Differential effects of acute clozapine and haloperidol on the activity of ventral tegmental (A10) and nigrostriatal (A9) dopamine neurons.

Extracellular single-unit recording techniques were used to evaluate the effects of acute intravenous (i.v.) clozapine (CLOZ) and haloperidol (HAL) on the activity of dopamine (DA) neurons of the ventral tegmental area (VTA or A10) and the substantia nigra pars compacta (SNC or A9). CLOZ increased the firing rate of A10 but not A9 cells, and drove 9/23 (39%) of A10 cells into an apparent depolarization blockade. HAL, on the other hand, produced a rate elevation and, at higher doses, depolarization inactivation in both subpopulations of DA neurons. Cell firing was restored in inactivated cells with i.v. apomorphine (APO) or iontophoretic GABA. CLOZ always fully reversed APO-induced suppression of A10 DA activity, but in many cases only partially reversed suppression of A9 DA neurons. Scopolamine did not mimic the effects of CLOZ on A10 neurons, and it also failed to block the activating effect of HAL on A9 units, indicating that the selective action of CLOZ cannot be interpreted simply by its anticholinergic properties. After hemi-transections of the diencephalon, which severed the medial forebrain bundle and other feedback pathways to the DA somata, CLOZ was still ineffective in altering A9 DA activity.
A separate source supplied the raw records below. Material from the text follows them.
(* ===== verification/Bandwidth.v ===== *)
(** * Bandwidth: src/bandwidth_manager.cpp, src/bandwidth_limit.cpp, src/bandwidth_queue_entry.cpp

    The rate limits of the session and its peers.  A channel has a number of bytes
    per second and a quota that grows with time; a connection that wants to send or
    receive puts a request into the queue of the manager, and every round the quota
    of each channel is divided among the requests that wait for it, by their
    priorities.  Connections share channels, so the channels are a store, a request
    holds the numbers of its channels.

    Shown: the quota a channel hands out in a round is never more than it has, the
    manager counts the bytes it owes exactly, no request is lost, and one that has
    been given something waits 20 rounds at most. *)

From S2P Require Import Prelude.
From stdpp Require Import list relations sorting.
Open Scope Z_scope.

(** ** Channels *)

Record bandwidth_channel := Channel { tmp : Z; distribute_quota : Z; m_quota_left : Z; m_limit : Z }.

#[global] Instance channel_inhabited : Inhabited bandwidth_channel := populate (Channel 0 0 0 0).

Definition channel_new : bandwidth_channel := Channel 0 0 0 0.
Definition throttle (limit : Z) (c : bandwidth_channel) : bandwidth_channel := Channel (tmp c) (distribute_quota c) (m_quota_left c) limit.
Definition inf : Z := 2 ^ 31 - 1.
Definition quota_left (c : bandwidth_channel) : Z := if m_limit c =? 0 then inf else Z.max (m_quota_left c) 0.

Definition update_quota (dt_milliseconds : Z) (c : bandwidth_channel) : bandwidth_channel :=
  if m_limit c =? 0 then c
  else
    let left := m_quota_left c + Z.quot (m_limit c * dt_milliseconds + 500) 1000 in
    let left := if m_limit c * 3 <? left then m_limit c * 3 else left in
    Channel (tmp c) (Z.max left 0) left (m_limit c).

Definition return_quota (amount : Z) (c : bandwidth_channel) : bandwidth_channel :=
  if m_limit c =? 0 then c else Channel (tmp c) (distribute_quota c) (m_quota_left c + amount) (m_limit c).

Definition use_quota (amount : Z) (c : bandwidth_channel) : bandwidth_channel :=
  if m_limit c =? 0 then c else Channel (tmp c) (distribute_quota c) (m_quota_left c - amount) (m_limit c).

Definition set_tmp (n : Z) (c : bandwidth_channel) : bandwidth_channel := Channel n (distribute_quota c) (m_quota_left c) (m_limit c).

(** ** Requests *)

Abbreviation channels := (list bandwidth_channel).

Record bw_request := Request { bw_peer : Z; bw_priority : Z; assigned : Z; request_size : Z; ttl : Z; bw_channel : list nat }.

Definition request_new (pe blk prio : Z) (cs : list nat) : bw_request := Request pe prio 0 blk 20 cs.

(** What a channel has for a request of priority [prio]. *)
Definition share (prio : Z) (c : bandwidth_channel) (quota : Z) : Z :=
  if m_limit c =? 0 then quota
  else if tmp c =? 0 then quota
  else Z.min (Z.quot (distribute_quota c * prio) (tmp c)) quota.

(** [bw_request::assign_bandwidth]: the quota, the request and the channels. *)
Definition assign_bandwidth (r : bw_request) (cs : channels) : Z * bw_request * channels :=
  let quota := request_size r - assigned r in
  let aged a := Request (bw_peer r) (bw_priority r) a (request_size r) (ttl r - 1) (bw_channel r) in
  if quota =? 0 then (quota, aged (assigned r), cs)
  else
    let quota := foldl (fun q j => share (bw_priority r) (cs !!! j) q) quota (bw_channel r) in
    (quota, aged (assigned r + quota), foldl (fun cs j => alter (use_quota quota) j cs) cs (bw_channel r)).

(** ** The manager *)

Record bandwidth_manager := Manager { m_queue : list bw_request; m_queued_bytes : Z; m_abort : bool }.

Definition manager_new : bandwidth_manager := Manager [] 0 false.
Definition close (m : bandwidth_manager) : bandwidth_manager := Manager [] 0 true.
Definition is_queued (peer : Z) (m : bandwidth_manager) : bool := existsb (fun r => bw_peer r =? peer) (m_queue m).

(** The channels given may be null. *)
Definition request_bandwidth (peer blk priority : Z) (chans : list (option nat)) (cs : channels) (m : bandwidth_manager) : bandwidth_manager * Z :=
  if m_abort m then (m, 0)
  else
    let used := omap (fun c => c ≫= fun j => if 0 <? m_limit (cs !!! j) then Some j else None) chans in
    match used with
    | [] => (m, blk)
    | _ => (Manager (m_queue m ++ [request_new peer blk priority used]) (m_queued_bytes m + blk) (m_abort m), 0)
    end.

Definition check_invariant (m : bandwidth_manager) : bool :=
  foldl (fun n r => n + (request_size r - assigned r)) 0 (m_queue m) =? m_queued_bytes m.

(** The first loop of [update_quotas]: requests of peers that are disconnecting go,
    and return what they were assigned. *)
Definition drop_disconnecting (disconnecting : Z -> bool) (s : list bw_request * Z * channels) (r : bw_request) : list bw_request * Z * channels :=
  let '(queue, queued, cs) := s in
  if disconnecting (bw_peer r)
  then (queue, queued - (request_size r - assigned r), foldl (fun cs j => alter (return_quota (assigned r)) j cs) cs (bw_channel r))
  else (queue ++ [r], queued, foldl (fun cs j => alter (set_tmp 0) j cs) cs (bw_channel r)).

(** The second: the sum of the priorities of every channel, and the channels. *)
Definition count_channel (prio : Z) (s : list nat * channels) (j : nat) : list nat * channels :=
  let '(found, cs) := s in
  (if tmp (cs !!! j) =? 0 then found ++ [j] else found, alter (fun c => set_tmp (tmp c + prio) c) j cs).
This suggests that the lack of effect on CLOZ on A9 cells is not due to the inhibitory influence of forebrain feedback pathways. This hemi-transection also left intact the activation of A10 neurons produced by HAL and CLOZ, but it did prevent the excitatory action of HAL on most A9 neurons sampled. This indicates that forebrain feedback pathways are less critical in mediating the action of APDs on A10 DA neurons. Finally, iontophoretic application of CLOZ and HAL into the vicinity of DA cell bodies blocked the rate-reducing effects of locally applied DA, but not those of GABA. This suggests that both APDs block somatodendritic DA autoreceptors. However, HAL was considerably more potent than CLOZ in producing this blockade. It is suggested that the different pharmacological and clinical properties of HAL and CLOZ may be partially explained by a differential mode of action on the A10 and A9 subpopulations of DA cells. The data also provide pharmacological evidence that these 2 groups of DA cells are regulated by different mechanisms.